Testata: La Repubblica
Data: 23 settembre 2020
Pagina: 19
Autore: Filippo Santelli - Federico Rampini
Titolo: «Soldi e multilateralismo la strategia di Pechino per conquistare l’Onu - Botta e risposta Usa-Cina sul virus. Trump: 'Avete infettato il mondo'»

Riprendiamo dalla REPUBBLICA di oggi, 23/09/2020, a pag. 19, con il titolo "Soldi e multilateralismo la strategia di Pechino per conquistare l’Onu", la cronaca di Filippo Santelli; con il titolo "Botta e risposta Usa-Cina sul virus. Trump: 'Avete infettato il mondo' ", il commento di Federico Rampini.

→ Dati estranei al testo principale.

Lemma str_get_ascii i j l : ascii_text l -> (i <= j <= length l)%nat -> str_get i j l = Some (slice i j l).
Proof.
  intros Hl Hij. unfold str_get. rewrite (proj2 (Nat.leb_le i j)), (proj2 (Nat.leb_le j (length l))) by lia.
  assert (forall k, (k <= length l)%nat -> is_char_boundary l k = true) as Hb.
  { intros k Hk. unfold is_char_boundary. destruct (l !! k) as [b|] eqn:E.
    - unfold ascii_text in Hl. rewrite Forall_lookup in Hl. specialize (Hl k b E). unfold cont. lia.
    - apply lookup_ge_None in E. apply Nat.eqb_eq. lia. }
  by rewrite !Hb by lia.
Qed.

Lemma strip_z l : strip_suffix [Zch] (l ++ [Zch]) = Some l.
Proof.
  unfold strip_suffix, ends_with. rewrite length_app. cbn [length]. rewrite (proj2 (Nat.leb_le _ _)) by lia.
  replace (length l + 1 - 1)%nat with (length l) by lia. rewrite drop_app_length, bytes_eqb_refl, take_app_length. done.
Qed.

Lemma ascii_z l : ascii_text l -> ascii_text (l ++ [Zch]).
Proof. intros H. apply Forall_app. split; [done|]. apply Forall_cons_2; [unfold Zch; lia|apply Forall_nil_2]. Qed.

Definition clock_ok (m d h mi s : Z) : Prop := 1 <= m <= 12 /\ 1 <= d <= 31 /\ 0 <= h < 100 /\ 0 <= mi < 100 /\ 0 <= s < 100.

(** The fields after the year. *)
Definition clock (rest : bytes) (year : Z) : option Z :=
  mon ← str_get 0 2 rest ≫= parse_i64; day ← str_get 2 4 rest ≫= parse_i64; hour ← str_get 4 6 rest ≫= parse_i64;
  mi ← str_get 6 8 rest ≫= parse_i64;
  let sec := default 0 (str_get 8 10 rest ≫= parse_i64) in
  if negb ((1 <=? mon) && (mon <=? 12)) || negb ((1 <=? day) && (day <=? 31)) then None
  else Some (days_from_civil year mon day * 86400 + hour * 3600 + mi * 60 + sec).

Lemma clock_text_ascii m d h mi s : clock_ok m d h mi s -> ascii_text (clock_text m d h mi s).
Proof.
  intros (Hm & Hd & Hh & Hi & Hs). unfold clock_text, ascii_text. rewrite !Forall_app.
  split_and!; apply two_ascii; lia.
Qed.

Lemma clock_read y m d h mi s : clock_ok m d h mi s -> clock (clock_text m d h mi s) y = Some (unix_time y m d h mi s).
Proof.
  intros Hok. pose proof (clock_text_ascii _ _ _ _ _ Hok) as Ha. destruct Hok as (Hm & Hd & Hh & Hi & Hs).
  unfold clock. rewrite !str_get_ascii by (done || cbn; lia).
  change (slice 0 2 (clock_text m d h mi s)) with (two m). change (slice 2 4 (clock_text m d h mi s)) with (two d).
  change (slice 4 6 (clock_text m d h mi s)) with (two h). change (slice 6 8 (clock_text m d h mi s)) with (two mi).
  change (slice 8 10 (clock_text m d h mi s)) with (two s). cbn [mbind option_bind]. rewrite !parse_two by lia. cbn [mbind option_bind default].
  by rewrite (proj2 (Z.leb_le 1 m)), (proj2 (Z.leb_le m 12)), (proj2 (Z.leb_le 1 d)), (proj2 (Z.leb_le d 31)) by lia.
Qed.

Lemma general_time y m d h mi s :
  0 <= y < 10000 -> clock_ok m d h mi s ->
  parse_asn1_time 0x18 ((four y ++ clock_text m d h mi s) ++ [Zch]) = Some (unix_time y m d h mi s).
Proof.
  intros Hy Hok. pose proof (clock_text_ascii _ _ _ _ _ Hok) as Ha.
  assert (ascii_text (four y ++ clock_text m d h mi s)) as Haa.
  { apply Forall_app. split; [|done]. unfold four. apply Forall_app. split; apply two_ascii; Z.to_euclidean_division_equations; lia. }
  unfold parse_asn1_time. rewrite utf8_valid_ascii, strip_z by (done || by apply ascii_z).
  cbn [negb mbind option_bind]. change (24 =? 23) with false. change (24 =? 24) with true. cbn iota.
  rewrite str_get_ascii by (done || cbn; lia). change (slice 0 4 (four y ++ clock_text m d h mi s)) with (four y).
  cbn [mbind option_bind]. rewrite parse_four by done. cbn [mbind option_bind].
  change (drop 4 (four y ++ clock_text m d h mi s)) with (clock_text m d h mi s). by apply clock_read.
Qed.

Lemma utc_time y m d h mi s :
  1950 <= y < 2050 -> clock_ok m d h mi s ->
  parse_asn1_time 0x17 ((two (y mod 100) ++ clock_text m d h mi s) ++ [Zch]) = Some (unix_time y m d h mi s).
Proof.
  intros Hy Hok. pose proof (clock_text_ascii _ _ _ _ _ Hok) as Ha. pose proof (Z.mod_pos_bound y 100 ltac:(lia)) as Hp.
  assert (ascii_text (two (y mod 100) ++ clock_text m d h mi s)) as Haa.
  { apply Forall_app. split; [|done]. apply two_ascii. lia. }
  unfold parse_asn1_time. rewrite utf8_valid_ascii, strip_z by (done || by apply ascii_z).
  cbn [negb mbind option_bind]. change (23 =? 23) with true. cbn iota.
  rewrite str_get_ascii by (done || cbn; lia). change (slice 0 2 (two (y mod 100) ++ clock_text m d h mi s)) with (two (y mod 100)).
  cbn [mbind option_bind]. rewrite parse_two by lia. cbn [mbind option_bind].
  change (drop 2 (two (y mod 100) ++ clock_text m d h mi s)) with (clock_text m d h mi s).
  assert ((if y mod 100 <? 50 then 2000 + y mod 100 else 1900 + y mod 100) = y) as ->; [|by apply clock_read].
  destruct (Z.ltb_spec (y mod 100) 50); Z.to_euclidean_division_equations; lia.
Qed.

(** ** Certificates, encoded and read back *)
Record Elem := mkElem { e_tag : Z; e_len : bytes; e_content : bytes }.

(** A definite length, short or long; the long form need not be minimal. *)
Definition len_ok (h : bytes) (n : Z) : Prop :=
  (h = [n] /\ 0 <= n < 128) \/ exists k, (1 <= k <= 4)%nat /\ h = (128 + Z.of_nat k) :: to_be_bytes k n /\ 0 <= n < 256 ^ Z.of_nat k.

Definition elem_ok (e : Elem) : Prop := len_ok (e_len e) (Z.of_nat (length (e_content e))).

Definition enc (e : Elem) : bytes := e_tag e :: e_len e ++ e_content e.

Definition slice_fits (l : bytes) : Prop := Z.of_nat (length l) <= max_uint USIZE.

Lemma long_len_run l : forall pre post acc,
  long_len (length l) (length pre) (pre ++ l ++ post) acc = Some (foldl (fun a b => Z.lor (Z.shiftl a 8) b) acc l).
Proof.
  induction l as [|b l IH]; intros pre post acc; cbn [length long_len foldl]; [done|].
  rewrite lookup_app_r, Nat.sub_diag by lia. cbn [lookup list_lookup app mbind option_bind].
  replace (S (length pre)) with (length (pre ++ [b])) by (rewrite length_app; cbn; lia).
  replace (pre ++ b :: l ++ post) with ((pre ++ [b]) ++ l ++ post) by by rewrite <- app_assoc. apply IH.
Qed.

Lemma shifted_bytes l acc :
  bytes_ok l -> foldl (fun a b => Z.lor (Z.shiftl a 8) b) acc l = acc * 256 ^ Z.of_nat (length l) + from_be_bytes l.
Proof.
  induction l as [|b l IH] using rev_ind; intros Hl; [cbn; lia|]. apply Forall_app in Hl as [Hl Hb]. apply Forall_inv in Hb.
  rewrite foldl_snoc, IH, lor_shiftl by (done || unfold byte_ok in Hb; lia). unfold from_be_bytes. rewrite reverse_snoc. cbn [from_le_bytes].
  rewrite length_app. cbn [length]. rewrite Nat2Z.inj_add, Z.pow_add_r by lia. change (2 ^ 8) with 256. change (256 ^ Z.of_nat 1) with 256. lia.
Qed.

Lemma land_low k : (1 <= k <= 4)%nat -> Z.land (128 + Z.of_nat k) 127 = Z.of_nat k.
Proof. intros Hk. assert (k = 1 \/ k = 2 \/ k = 3 \/ k = 4)%nat as Hc by lia. by destruct_or! Hc; subst k. Qed.

(** An element is read where it stands, whatever is around it. *)
Lemma read_tlv_enc pre e post :
  elem_ok e -> slice_fits (pre ++ enc e ++ post) ->
  read_tlv (pre ++ enc e ++ post) (length pre) = Some (mkTlv (e_tag e) (e_content e) (length pre + length (enc e))).
Proof.
  intros Hok Hfit. unfold slice_fits in Hfit. destruct e as [t h c]. unfold elem_ok, enc in *. cbn [e_tag e_len e_content] in *.
  set (hdr := (1 + length h)%nat).
  assert (exists lb h', h = lb :: h' /\
    tlv_len (pre ++ (t :: h ++ c) ++ post) (length pre) lb = Some (Z.of_nat (length c), hdr)) as (lb & h' & -> & Hlen).
  { destruct Hok as [[-> Hn]|(k & Hk & -> & Hn)].
    - eexists _, _. split; [done|]. unfold tlv_len. by rewrite (proj2 (Z.ltb_lt _ 128)) by lia.
    - eexists _, _. split; [done|]. unfold tlv_len. rewrite (proj2 (Z.ltb_ge _ 128)) by lia. cbv zeta. rewrite land_low, Nat2Z.id by done.
      rewrite (proj2 (Nat.eqb_neq k 0)), (proj2 (Nat.ltb_ge 4 k)) by lia. cbn [orb].
      set (lb := 128 + Z.of_nat k). set (l := to_be_bytes k (Z.of_nat (length c))).
      replace (pre ++ (t :: (lb :: l) ++ c) ++ post) with ((pre ++ [t; lb]) ++ l ++ c ++ post)
        by (rewrite <- !app_assoc; cbn; by rewrite <- ?app_assoc).
      replace (length pre + 2)%nat with (length (pre ++ [t; lb])) by (rewrite length_app; done).
      assert (length l = k) as Hl by apply length_to_be_bytes. pose proof (long_len_run l (pre ++ [t; lb]) (c ++ post) 0) as Hr. rewrite Hl in Hr.
      rewrite Hr. rewrite shifted_bytes by apply to_be_bytes_ok. cbn [mbind option_bind]. subst l. rewrite from_to_be_bytes by done.
      subst hdr. cbn [length]. rewrite length_to_be_bytes. done. }
  assert ((pre ++ (t :: (lb :: h') ++ c) ++ post) !! length pre = Some t) as H0 by (rewrite lookup_app_r, Nat.sub_diag by lia; done).
  assert ((pre ++ (t :: (lb :: h') ++ c) ++ post) !! (length pre + 1)%nat = Some lb) as H1
    by (rewrite lookup_app_r by lia; replace (length pre + 1 - length pre)%nat with 1%nat by lia; done).
  unfold read_tlv. rewrite H0. cbn [mbind option_bind]. rewrite H1. cbn [mbind option_bind]. rewrite Hlen. cbn [mbind option_bind]. clear H0 H1 Hlen Hok.
  rewrite !length_app in Hfit. cbn [length app] in Hfit. rewrite !length_app in Hfit. subst hdr. cbn [length].
  unfold checked_add. rewrite (proj2 (Z.leb_le _ _)) by lia. cbn [mbind option_bind].
  rewrite (proj2 (Z.ltb_ge _ _)) by (repeat (rewrite length_app || cbn [length]); lia).
  f_equal. f_equal; [|repeat (rewrite length_app || cbn [length]); lia].
  replace (pre ++ (t :: (lb :: h') ++ c) ++ post) with ((pre ++ t :: lb :: h') ++ c ++ post) by (rewrite <- !app_assoc; cbn; by rewrite <- ?app_assoc).
  apply slice_at; rewrite length_app; cbn [length]; lia.
Qed.

(** A certificate around its validity: an optional version, three fields in
    front and anything after. *)
Record Cert := mkCert {
  c_outer : bytes;
  c_tbs : bytes;
  c_version : option Elem;
  c_serial : Elem;
  c_alg : Elem;
  c_issuer : Elem;
  c_validity : bytes;
  c_not_before : Elem;
  c_not_after : Elem;
  c_more : bytes;
  c_rest : bytes;
  c_signature : bytes;
  c_trailing : bytes
}.

Definition version_bytes (c : Cert) : bytes := match c_version c with Some v => enc v | None => [] end.
Definition validity_elem (c : Cert) : Elem := mkElem 0x30 (c_validity c) (enc (c_not_before c) ++ enc (c_not_after c) ++ c_more c).
Definition tbs_elem (c : Cert) : Elem :=
  mkElem 0x30 (c_tbs c) (version_bytes c ++ enc (c_serial c) ++ enc (c_alg c) ++ enc (c_issuer c) ++ enc (validity_elem c) ++ c_rest c).
Definition cert_elem (c : Cert) : Elem := mkElem 0x30 (c_outer c) (enc (tbs_elem c) ++ c_signature c).
Definition cert_bytes (c : Cert) : bytes := enc (cert_elem c) ++ c_trailing c.

Record cert_ok (c : Cert) : Prop := {
  k_elems : Forall elem_ok [cert_elem c; tbs_elem c; c_serial c; c_alg c; c_issuer c; validity_elem c; c_not_before c; c_not_after c];
  k_version : match c_version c with Some v => e_tag v = 0xA0 /\ elem_ok v | None => e_tag (c_serial c) <> 0xA0 end;
  k_fits : slice_fits (cert_bytes c)
}.

Lemma slice_fits_le (a b : bytes) : (length a <= length b)%nat -> slice_fits b -> slice_fits a.
Proof. unfold slice_fits. lia. Qed.

Lemma content_fits e pre post l : slice_fits l -> l = pre ++ enc e ++ post -> slice_fits (e_content e).
Proof.
  intros H ->. eapply slice_fits_le; [|done]. unfold enc. repeat (rewrite length_app || cbn [length]). lia.
Qed.

Lemma read_at l n pre e post :
  l = pre ++ enc e ++ post -> n = length pre -> elem_ok e -> slice_fits l ->
  read_tlv l n = Some (mkTlv (e_tag e) (e_content e) (length (pre ++ enc e))).
Proof. intros -> -> He Hf. rewrite length_app. by apply read_tlv_enc. Qed.

(** Reads the next field, which stands after [pre]. *)
Ltac next_field pre e :=
  erewrite (read_at _ _ pre e);
  [cbn [mbind option_bind tag content tlv_end e_tag e_content]|by rewrite <- ?app_assoc|try done|done|done].

(** The fields of the body, up to the validity. *)
Lemma read_body c :
  cert_ok c -> let body := e_content (tbs_elem c) in
  slice_fits body ->
  (first ← read_tlv body 0; serial ← read_tlv body (if tag first =? 0xA0 then tlv_end first else 0%nat);
   alg ← read_tlv body (tlv_end serial); issuer ← read_tlv body (tlv_end alg); read_tlv body (tlv_end issuer)) =
  Some (mkTlv 0x30 (e_content (validity_elem c)) (length (version_bytes c ++ enc (c_serial c) ++ enc (c_alg c) ++ enc (c_issuer c) ++ enc (validity_elem c)))).
Proof.
  intros [Hel Hv _] body Hf. repeat (apply Forall_cons in Hel as [? Hel]).
  assert (exists first, read_tlv body 0 = Some first /\ (if tag first =? 160 then tlv_end first else 0%nat) = length (version_bytes c)) as (first & -> & Hoff).
  { subst body. unfold tbs_elem, version_bytes in *. cbn [e_content] in *. destruct (c_version c) as [v|]; cbn [app] in *.
    - destruct Hv as [Ht Hv]. next_field (@nil Z) v. eexists. split; [done|]. cbn [tag tlv_end]. by rewrite Ht.
    - next_field (@nil Z) (c_serial c). eexists. split; [done|]. cbn [tag tlv_end]. by rewrite (proj2 (Z.eqb_neq _ _)). }
  cbn [mbind option_bind]. rewrite Hoff. subst body. unfold tbs_elem in *. cbn [e_content] in *.
  next_field (version_bytes c) (c_serial c).
  next_field (version_bytes c ++ enc (c_serial c)) (c_alg c).
  next_field ((version_bytes c ++ enc (c_serial c)) ++ enc (c_alg c)) (c_issuer c).
  next_field (((version_bytes c ++ enc (c_serial c)) ++ enc (c_alg c)) ++ enc (c_issuer c)) (validity_elem c).
  by rewrite <- !app_assoc.
Qed.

Segnaliamo il pezzo di Federico Rampini, l'unico a riportare le coraggiose dichiarazioni di Trump sulle tragiche responsabilità della Cina, sia per la diffusione mondiale del Coronavirus che per la crisi economica non solo in Usa ma anche in tutte le democrazie europee. La Cina è un tirannico impero, non esistono né diritti umani e civili, né tutele di nessun genere per i lavoratori, ecco riassunto in poche parole il predominio economico cinese. Come sempre l'Occidente tace. Trump è l'unico ad avere il coraggio di affermare la verità, il che lo rende antipatico alle anime belle -non solo a sinistra- ma anche a chi si definisce 'liberale', per via della sua supposta grossolanità, ha un brutto modo di parlare, si pettina male ecc. un virus che ha infettato anche i discendenti di La Malfa e Malagodi. Riflettano questi amici, Trump è l'unico in grado di venire in soccorso delle nostre povere democrazie.

Ecco gli articoli:

Filippo Santelli: "Soldi e multilateralismo la strategia di Pechino per conquistare l’Onu"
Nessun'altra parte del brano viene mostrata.